I can affirm that many (and close to all) faculty like Fr. Fessio.....as a priest. Not as an administrator. In fact, I couldn't name one who likes him in administration. Do some prefer him to Tom or Nick? Maybe. They don't trust Nick or Tom. They see what happened at AMC and AMSOL, and the numerous faculty and staff the tag team has run off over the years. Some could even be using Fr. Fessio's firing to find a way to oust Nick. However, the number that openly grow frustrated with Fr. Fessio as an administrator is substantial. It comes down to personal conversations I've had with many of them and with other administrators. Fr. Fessio wouldn't know this about the Faculty, because they are scared to death of him.
The number of people (and it has nothing to do with the Charismatic Renewal) that dislike Fr. Fessio the administrator is substantial. The number who have left because of him is substantial.

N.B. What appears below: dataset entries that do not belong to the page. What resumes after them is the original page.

(* ===== verification/Fs.v ===== *)
(** * Files of a host: directories, regular files and symbolic links

    What the code uses of `pathlib` and `os`: resolving a path through its links,
    looking at it, making directories and writing files.  A path is the list of its
    parts from the root, which is always a directory.  Limits of a host (the length of
    a name, the number of links of one walk, a full disk, permissions) are not
    modelled. *)

From S2P Require Import Prelude PyStd Db Fleet Blobs Files.

Open Scope Z_scope.

Abbreviation path := (list (list N)) (only parsing).
Inductive node : Type := Dir | Regular (data : list ascii) | Link (target : list N).
#[global] Instance node_eq_dec : EqDecision node.
Proof. solve_decision. Defined.
Abbreviation fs := (gmap (list (list N)) node) (only parsing).

(** ** The text of a path *)

Definition dotdot : list N := lit "..".
Fixpoint split_text (sep : N) (l : list N) : list (list N) :=
  match l with
  | [] => [[]]
  | c :: l =>
      if decide (c = sep) then [] :: split_text sep l
      else match split_text sep l with p :: ps => (c :: p) :: ps | [] => [[c]] end
  end.
Definition slash_n : N := 47%N.
(** `Path(text).parts`, without the root of an absolute path. *)
Definition parts (l : list N) : list (list N) := filter (λ c, c ≠ [] ∧ c ≠ lit ".") (split_text slash_n l).
Definition is_abs (l : list N) : bool := bool_decide (head l = Some slash_n).
(** `base / text` *)
Definition joinpath (base : list (list N)) (l : list N) : list (list N) := if is_abs l then parts l else base ++ parts l.
Definition parent (p : list (list N)) : list (list N) := removelast p.

(** ** Following links *)

(** The parts of a path from a directory on; [enter] follows the target of a link. *)
Fixpoint walk_with (enter : list (list N) → list (list N) → option (list (list N))) (m : gmap (list (list N)) node)
    (acc rest : list (list N)) : option (list (list N)) :=
  match rest with
  | [] => Some acc
  | c :: rest =>
      if decide (c = dotdot) then walk_with enter m (parent acc) rest
      else match m !! (acc ++ [c]) with
      | Some (Link t) => p ← enter (if is_abs t then [] else acc) (parts t); walk_with enter m p rest
      | _ => walk_with enter m (acc ++ [c]) rest
      end
  end.
(** [fuel] links within one another, at most. *)
Fixpoint walk (fuel : nat) (m : gmap (list (list N)) node) (acc rest : list (list N)) : option (list (list N)) :=
  walk_with (match fuel with O => λ _ _, None | S fuel => walk fuel m end) m acc rest.
(** The symbolic links of the system. *)
Definition link_of (n : node) : option (list N) := match n with Link t => Some t | _ => None end.
Definition links (m : gmap (list (list N)) node) : gmap (list (list N)) (list N) := omap link_of m.
(** `path.resolve()`: more links within one another than there are is a loop.  The calls
    that follow fail on a path with a loop; here the walk itself has no result. *)
Definition resolve (m : gmap (list (list N)) node) (p : list (list N)) : option (list (list N)) := walk (size (links m)) m [] p.

(** ** Operations *)

Definition os_error : exn := OtherExn None.
Definition is_dir (m : gmap (list (list N)) node) (p : list (list N)) : bool := bool_decide (p = [] ∨ m !! p = Some Dir).
Definition node_at (m : gmap (list (list N)) node) (p : list (list N)) : option node :=
  match resolve m p with Some [] => Some Dir | Some q => m !! q | None => None end.
(** `path.exists()`, `path.is_file()` *)
Definition path_exists (m : gmap (list (list N)) node) (p : list (list N)) : bool := bool_decide (node_at m p ≠ None).
Definition is_file_at (m : gmap (list (list N)) node) (p : list (list N)) : bool :=
  match node_at m p with Some (Regular _) => true | _ => false end.
(** `path.mkdir(parents=True, exist_ok=True)`: from a directory on. *)
Fixpoint mkdir_from (m : gmap (list (list N)) node) (cur rest : list (list N)) : res exn (gmap (list (list N)) node) :=
  match rest with
  | [] => Ok m
  | c :: rest =>
      match m !! (cur ++ [c]) with
      | None => mkdir_from (<[cur ++ [c] := Dir]> m) (cur ++ [c]) rest
      | Some Dir => mkdir_from m (cur ++ [c]) rest
      | Some (Regular _) => Err os_error
      | Some (Link _) =>
          match resolve m (cur ++ [c]) with
          | Some q => if is_dir m q then mkdir_from m q rest else Err os_error
          | None => Err os_error
          end
      end
  end.
Definition mkdirs (m : gmap (list (list N)) node) (p : list (list N)) : res exn (gmap (list (list N)) node) := mkdir_from m [] p.
(** `path.write_bytes(data)` *)
Definition write_bytes (m : gmap (list (list N)) node) (p : list (list N)) (data : list ascii) : res exn (gmap (list (list N)) node) :=
  match resolve m p with
  | None => Err os_error
  | Some q => if bool_decide (q = []) || is_dir m q || negb (is_dir m (parent q)) then Err os_error else Ok (<[q := Regular data]> m)
  end.

(** ** Paths without links *)

(** No part of [p] is a link. *)
Definition real (m : gmap (list (list N)) node) (p : list (list N)) : Prop := ∀ q t, q ≠ [] → q `prefix_of` p → m !! q ≠ Some (Link t).
Definition plain (p : list (list N)) : Prop := dotdot ∉ p.

Lemma parent_prefix (p : list (list N)) : parent p `prefix_of` p.
Proof.
  unfold parent. destruct p as [|c l _] using rev_ind; [done|]. rewrite removelast_last. by apply prefix_app_r.
Qed.
Lemma parent_snoc (p : list (list N)) c : parent (p ++ [c]) = p.
Proof. apply removelast_last. Qed.
Lemma parent_of (p : list (list N)) : p ≠ [] → ∃ c, p = parent p ++ [c].
Proof. destruct p as [|c l _] using rev_ind; [done|]. intros _. exists c. by rewrite parent_snoc. Qed.
Lemma prefix_snoc_inv (q p : list (list N)) c : q `prefix_of` p ++ [c] → q = p ++ [c] ∨ q `prefix_of` p.
Proof.
  intros [k E]. destruct k as [|d k _] using rev_ind; [left; by rewrite app_nil_r in E|]. rewrite app_assoc in E.
  apply app_inj_tail in E as [-> ->]. right. by exists k.
Qed.
Lemma real_nil m : real m [].
Proof. intros q t Hne Hq. by apply prefix_nil_inv in Hq. Qed.
Lemma plain_nil : plain [].
Proof. apply not_elem_of_nil. Qed.
Lemma real_prefix m p q : real m p → q `prefix_of` p → real m q.
Proof. intros Hp Hq r t Hne Hr. apply Hp; [done|]. by etrans. Qed.
Lemma plain_prefix p q : plain p → q `prefix_of` p → plain q.
Proof. intros Hp [k ->] Hin. apply Hp. apply elem_of_app. by left. Qed.
Lemma real_snoc m p c : real m p → (∀ t, m !! (p ++ [c]) ≠ Some (Link t)) → real m (p ++ [c]).
Proof. intros Hp Hc q t Hne [->|Hq]%prefix_snoc_inv; [apply Hc|by apply Hp]. Qed.
Lemma plain_snoc p c : plain p → c ≠ dotdot → plain (p ++ [c]).
Proof. unfold plain. rewrite elem_of_app, list_elem_of_singleton. naive_solver. Qed.
#[export] Hint Resolve real_nil plain_nil parent_prefix : core.

(** Two systems with the same links. *)
Definition same_links (m m' : gmap (list (list N)) node) : Prop := ∀ q t, m !! q = Some (Link t) ↔ m' !! q = Some (Link t).
Lemma same_links_refl m : same_links m m.
Proof. done. Qed.
Lemma same_links_trans m1 m2 m3 : same_links m1 m2 → same_links m2 m3 → same_links m1 m3.
Proof. intros H1 H2 q t. specialize (H1 q t). specialize (H2 q t). tauto. Qed.
Lemma same_links_real m m' p : same_links m m' → real m p → real m' p.
Proof. intros H Hp q t Hne Hq E. by apply (Hp q t Hne Hq), H. Qed.

(** ** Walks *)

Lemma walk_with_app enter m acc p q :
  walk_with enter m acc (p ++ q) = (r ← walk_with enter m acc p; walk_with enter m r q).
Proof.
  revert acc. induction p as [|c p IH]; intros acc; [done|]. cbn [walk_with app]. case_decide; [apply IH|].
  destruct (m !! (acc ++ [c])) as [[| |t]|]; try apply IH. destruct (enter _ _) as [r|]; [apply IH|done].
Qed.
(** Along real parts a walk goes nowhere else. *)
Lemma walk_with_plain enter m acc p : real m (acc ++ p) → plain p → walk_with enter m acc p = Some (acc ++ p).
Proof.
  revert acc. induction p as [|c p IH]; intros acc Hr Hp; [by rewrite app_nil_r|].
  unfold plain in Hp. apply not_elem_of_cons in Hp as [Hc Hp]. cbn [walk_with]. rewrite decide_False by congruence.
  assert (acc ++ c :: p = (acc ++ [c]) ++ p) as E by (by rewrite <- app_assoc). rewrite E in *.
  destruct (m !! (acc ++ [c])) as [[| |t]|] eqn:Em; try by apply IH.
  exfalso. eapply Hr; [| |exact Em]; [by destruct acc|by apply prefix_app_r].
Qed.
Lemma walk_plain n m acc p : real m (acc ++ p) → plain p → walk n m acc p = Some (acc ++ p).
Proof. destruct n; apply walk_with_plain. Qed.
Lemma resolve_plain m p : real m p → plain p → resolve m p = Some p.
Proof. intros Hr Hp. exact (walk_plain _ m [] p Hr Hp). Qed.

(** Where a walk ends there is no link. *)
Lemma walk_with_real enter m acc p q :
  (∀ a r q, real m a → plain a → enter a r = Some q → real m q ∧ plain q) →
  real m acc → plain acc → walk_with enter m acc p = Some q → real m q ∧ plain q.
Proof.
  intros Henter. revert acc. induction p as [|c p IH]; intros acc Hr Hp; [by intros [= <-]|]. cbn [walk_with].
  case_decide as Hc; [apply IH; eauto using real_prefix, plain_prefix|].
  destruct (m !! (acc ++ [c])) as [[| |t]|] eqn:Em; try (apply IH; [apply real_snoc; [done|by rewrite Em]|by apply plain_snoc]).
  destruct (enter _ _) as [r|] eqn:Er; [|done]. apply Henter in Er as [? ?]; [by apply IH|by destruct (is_abs t)..].
Qed.
Lemma walk_real n m acc p q : real m acc → plain acc → walk n m acc p = Some q → real m q ∧ plain q.
Proof.
  revert acc p q. induction n as [|n IH]; intros acc p q Hr Hp; [by apply walk_with_real|].
  cbn [walk]. apply walk_with_real; [|done..]. intros a r q' Ha Ha' Hw. by eapply IH.
Qed.
Lemma resolve_real m p q : resolve m p = Some q → real m q ∧ plain q.
Proof. by apply walk_real. Qed.
Lemma resolve_idem m p q : resolve m p = Some q → resolve m q = Some q.
Proof. intros [? ?]%resolve_real. by apply resolve_plain. Qed.

(** More fuel changes no walk that ends, and a walk only looks at links. *)
Lemma walk_with_mono enter enter' m m' acc p q :
  same_links m m' → (∀ a r q, enter a r = Some q → enter' a r = Some q) →
  walk_with enter m acc p = Some q → walk_with enter' m' acc p = Some q.
Proof.
  intros Hm He. revert acc. induction p as [|c p IH]; intros acc; [done|]. cbn [walk_with]. case_decide; [apply IH|].
  pose proof (λ t, proj1 (Hm (acc ++ [c]) t)) as H1. pose proof (λ t, proj2 (Hm (acc ++ [c]) t)) as H2.
  destruct (m !! (acc ++ [c])) as [[| |t]|]; [| |rewrite (H1 t eq_refl)|];
    try (destruct (m' !! (acc ++ [c])) as [[| |t']|]; try apply IH; by specialize (H2 _ eq_refl)).
  destruct (enter _ _) as [r|] eqn:Er; [|done]. apply He in Er. rewrite Er. apply IH.
Qed.
Lemma walk_mono n k m m' acc p q : same_links m m' → walk n m acc p = Some q → walk (n + k) m' acc p = Some q.
Proof.
  intros Hm. revert acc p q. induction n as [|n IH]; intros acc p q; cbn [walk Nat.add].
  - destruct k; cbn [walk]; by apply walk_with_mono.
  - by apply walk_with_mono.
Qed.
Lemma same_links_eq m m' : same_links m m' → links m = links m'.
Proof.
  intros H. apply map_eq. intros q. unfold links. rewrite !lookup_omap. specialize (H q).
  destruct (m !! q) as [[| |t]|], (m' !! q) as [[| |t']|]; cbn; try done; try (specialize (H t); naive_solver); specialize (H t'); naive_solver.
Qed.
Lemma same_links_sym m m' : same_links m m' → same_links m' m.
Proof. intros H q t. specialize (H q t). tauto. Qed.
Lemma resolve_same m m' p : same_links m m' → resolve m' p = resolve m p.
Proof.
  intros H. unfold resolve. rewrite (same_links_eq _ _ H). set (n := size _).
  destruct (walk n m [] p) as [q|] eqn:E.
  - apply (walk_mono n 0 m m') in E; [|done]. by rewrite Nat.add_0_r in E.
  - destruct (walk n m' [] p) as [q|] eqn:E'; [|done].
    apply (walk_mono n 0 m' m) in E'; [|by apply same_links_sym]. rewrite Nat.add_0_r in E'. congruence.
Qed.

As for the John Gordon connection, all I can say is that an administrator of the university told me that the hiring of John is why Fr. Fessio got fired (another administrator confirmed it). Fr. Fessio knows this.....whether he wants to admit it to you or not. However "excited" (and that is Fr. Fessio's word anyway) Tom was about Gordon on the weekend was not present by Wednesday when he was fired. You are right that Nick and others may have gotten to Tom, but it was the straw that broke the camel's back. Fr. Fessio hired Gordon without Nick's approval, and Nick won the struggle.
This entire thing is a total mess. Fr. Fessio, Tom, Nick - all of them are a mess. I came here to shead light on Fr. Fessio not having clean hands in this. Asking him if he's clean in all of this won't get you the truth on this one. Fr. Fessio can stir the pot pretty good himself.